(** ** The docker helpers *)

Ltac docker_unfold :=
  unfold runs, needs_docker, emitted;
  unfold result, after, DockerBuild, DockerTag, DockerPush, DockerInspect,
    exec_Command, Cmd_Start, Cmd_Wait, slog_Debug, emit;
  unfold mbind, mret, Go_bind, Go_ret; simpl.

Section DockerHelpers.
Context {World : Type}.
Implicit Types (sys : System (World:=World)).

Ltac docker_runs :=
  intros env lp Hlook; docker_unfold; rewrite Hlook;
  unfold exec.set_Stderr, exec.set_Stdout, exec.set_Dir; simpl;
  match goal with
  | |- context [StartProcess ?s ?c ?w] =>
      exists c; destruct (StartProcess s c w) as [[e|] w'] eqn:Hstart
  end; simpl;
  [| match goal with
     | |- context [WaitProcess ?s ?c ?w] => destruct (WaitProcess s c w) eqn:Hwait
     end; simpl ];
  rewrite drop_app_length; done.

(** X8. With docker on the search path, each helper starts one docker
    process: build with the arguments build, -t, the image name and the
    dot, in the repository directory; tag, push and manifest inspect
    with their image names, in the current directory.  Each image name
    is one argument, whatever it contains.  The output is discarded and
    the errors go to the standard error stream.  If the start fails its
    error is returned and nothing is waited for; else the helper waits
    once and returns what the wait returns. *)
Theorem docker_helpers_run sys :
  (∀ dir image,
     runs sys (DockerBuild sys dir image) ["build"; "-t"; image; "."] dir)
  ∧ (∀ src dst, runs sys (DockerTag sys src dst) ["tag"; src; dst] "")
  ∧ (∀ image, runs sys (DockerPush sys image) ["push"; image] "")
  ∧ (∀ image,
     runs sys (DockerInspect sys image) ["manifest"; "inspect"; image] "").
Proof.
  repeat apply conj; intros.
  - docker_runs.
  - docker_runs.
  - docker_runs.
  - docker_runs.
Qed.

Ltac docker_needs :=
  intros env lp e Hlook; docker_unfold; rewrite Hlook; simpl;
  rewrite drop_app_length; done.

(** X9. Without docker on the search path, each helper returns the
    error of the lookup as it is, starts no process and waits for none,
    and has logged the command it was asked to run, with the program
    name as given. *)
Theorem docker_helpers_need_docker sys :
  (∀ dir image,
     needs_docker sys (DockerBuild sys dir image)
       ("docker build -t " +:+ image +:+ " ."))
  ∧ (∀ src dst,
     needs_docker sys (DockerTag sys src dst)
       ("docker tag " +:+ src +:+ " " +:+ dst))
  ∧ (∀ image, needs_docker sys (DockerPush sys image) ("docker push " +:+ image))
  ∧ (∀ image,
     needs_docker sys (DockerInspect sys image)
       ("docker manifest inspect " +:+ image)).
Proof.
  repeat apply conj; intros.
  - docker_needs.
  - docker_needs.
  - docker_needs.
  - docker_needs.
Qed.

End DockerHelpers.


(** ** Further runs on scripted providers and systems *)

Section FurtherScenarios.
Import script.

Lemma attribute_decides_verdict_topic :
  ∃ verdict,
    result (isSnsSubscriptionActive ()
              (with_subscription
                 (Some (sns.mkGetSubscriptionAttributesOutput
                          (Some {["TopicArn" := "arn:aws:sns:eu-west-1:1:requests"]})),
                  None))
              demo_subscription) start = Done (verdict, None)
    ∧ (verdict = true ↔
       ∃ o m v,
         Some (sns.mkGetSubscriptionAttributesOutput
                 (Some {["TopicArn" := "arn:aws:sns:eu-west-1:1:requests"]})) = Some o
         ∧ sns.Attributes o = Some m
         ∧ m !! "TopicArn" = Some v ∧ v ≠ "").
Proof.
  apply (proj1 (attribute_decides_verdict ()
                  (with_subscription
                     (Some (sns.mkGetSubscriptionAttributesOutput
                              (Some {["TopicArn" := "arn:aws:sns:eu-west-1:1:requests"]})),
                      None))
                  start)
           demo_subscription _ ["GetSubscriptionAttributes"]).
  reflexivity.
Defined.

Lemma nil_response_panics_task :
  ∃ reason,
    result (isTaskActive ()
              (mkConfig (ecs_client (None, None) (None, None) None None)
                 quiet_sns quiet_sqs quiet_ec2)
              demo_cluster demo_task) start = Panic reason.
Proof.
  apply (proj1 (nil_response_panics ()
                  (mkConfig (ecs_client (None, None) (None, None) None None)
                     quiet_sns quiet_sqs quiet_ec2)
                  start)
           demo_cluster demo_task ["DescribeTasks"]).
  reflexivity.
Defined.

Lemma task_warning_iff_unreadable_demo :
  warnings (emitted (isTaskActive () (with_tasks (demo_tasks None))
                       demo_cluster demo_task) start)
  = [slog.mkRecord slog.LevelWarn "task found, but cannot read status"
       [("arn", demo_task); ("cluster_arn", demo_cluster)]].
Proof.
  apply (proj2 (task_warning_iff_unreadable () (with_tasks (demo_tasks None))
                  demo_cluster demo_task start
                  (ecs.mkDescribeTasksOutput (demo_tasks None)) ["DescribeTasks"]
                  eq_refl)
           (take 2 (demo_tasks None)) (drop 3 (demo_tasks None))
           (ecstypes.mkTask (Some demo_task) None)).
  - reflexivity.
  - repeat constructor; discriminate.
  - reflexivity.
Defined.

Lemma teardown_error_keeps_cause_unsubscribe :
  ∃ e, Some subscription_gone = Some e
       ∧ unwrap (fmt.Errorf_w "unsubscribe from request topic: " subscription_gone)
         = Some e
       ∧ errors.As_APIError
           (fmt.Errorf_w "unsubscribe from request topic: " subscription_gone)
         = errors.As_APIError e.
Proof.
  destruct (teardown_error_keeps_cause () (failing subscription_gone) start)
    as (_ & _ & Hunsubscribe & _).
  apply (Hunsubscribe demo_subscription
           (fmt.Errorf_w "unsubscribe from request topic: " subscription_gone)).
  reflexivity.
Defined.

(** A not-found exception below another API error *)
Definition shielded : error :=
  mkError smithy_GenericAPIError "api error InternalError: try again"
    (Some (mkError sns_NotFoundException "NotFound: Subscription does not exist" None)).

Lemma shielded_not_carried : ¬ carries sns_NotFoundException shielded.
Proof.
  unfold shielded. intros Hc. inversion Hc as [|t' msg inner Hno Hin]. discriminate.
Qed.

Lemma subscription_error_inactive_iff_shielded :
  result (isSnsSubscriptionActive () (with_subscription (None, Some shielded))
            demo_subscription) start
  = Done (true, Some (fmt.Errorf_w "get subscription attributes: " shielded)).
Proof.
  apply (subscription_error_inactive_iff ()
           (with_subscription (None, Some shielded)) demo_subscription start
           None shielded ["GetSubscriptionAttributes"] eq_refl).
  exact shielded_not_carried.
Defined.

Lemma docker_helpers_run_build_fails :
  result (DockerBuild (shell.system true None (Some shell.exit_status_1))
            "/src/kubo" "thunderdome:kubo-v0.25") start
  = Done (Some shell.exit_status_1)
  ∧ world (after (DockerBuild (shell.system true None (Some shell.exit_status_1))
                    "/src/kubo" "thunderdome:kubo-v0.25") start)
    = ["start docker build -t thunderdome:kubo-v0.25 .";
       "wait docker build -t thunderdome:kubo-v0.25 ."].
Proof.
  destruct (proj1 (docker_helpers_run
                     (shell.system true None (Some shell.exit_status_1)))
              "/src/kubo" "thunderdome:kubo-v0.25" start "/usr/bin/docker" eq_refl)
    as (cmd & Hargs & _ & _ & _ & _ & Hrun).
  simpl in Hrun. rewrite Hargs in Hrun. exact Hrun.
Defined.

Lemma docker_helpers_need_docker_push :
  result (DockerPush (shell.system false None None) "thunderdome:kubo-v0.25") start
  = Done (Some shell.docker_missing)
  ∧ world (after (DockerPush (shell.system false None None)
                    "thunderdome:kubo-v0.25") start) = []
  ∧ emitted (DockerPush (shell.system false None None) "thunderdome:kubo-v0.25") start
    = [slog.mkRecord slog.LevelDebug "docker push thunderdome:kubo-v0.25" []].
Proof.
  exact (proj1 (proj2 (proj2 (docker_helpers_need_docker
                                (shell.system false None None))))
           "thunderdome:kubo-v0.25" start "" shell.docker_missing eq_refl).
Defined.

Lemma checks_panic_only_on_nil_instance :
  fst (instances_answer ()
         (mkConfig quiet_ecs quiet_sns quiet_sqs (ec2_client (None, None)))
         demo_instance start) = (None, None).
Proof.
  destruct (checks_panic_only_on_nil ()
              (mkConfig quiet_ecs quiet_sns quiet_sqs (ec2_client (None, None)))
              start) as (_ & _ & _ & _ & Hinstance).
  apply (Hinstance demo_instance
           "invalid memory address or nil pointer dereference").
  reflexivity.
Defined.

End FurtherScenarios.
==========
Scan the material above for lines that contain the string "from", and copy each such line.

       ∧ unwrap (fmt.Errorf_w "unsubscribe from request topic: " subscription_gone)
           (fmt.Errorf_w "unsubscribe from request topic: " subscription_gone)
           (fmt.Errorf_w "unsubscribe from request topic: " subscription_gone)).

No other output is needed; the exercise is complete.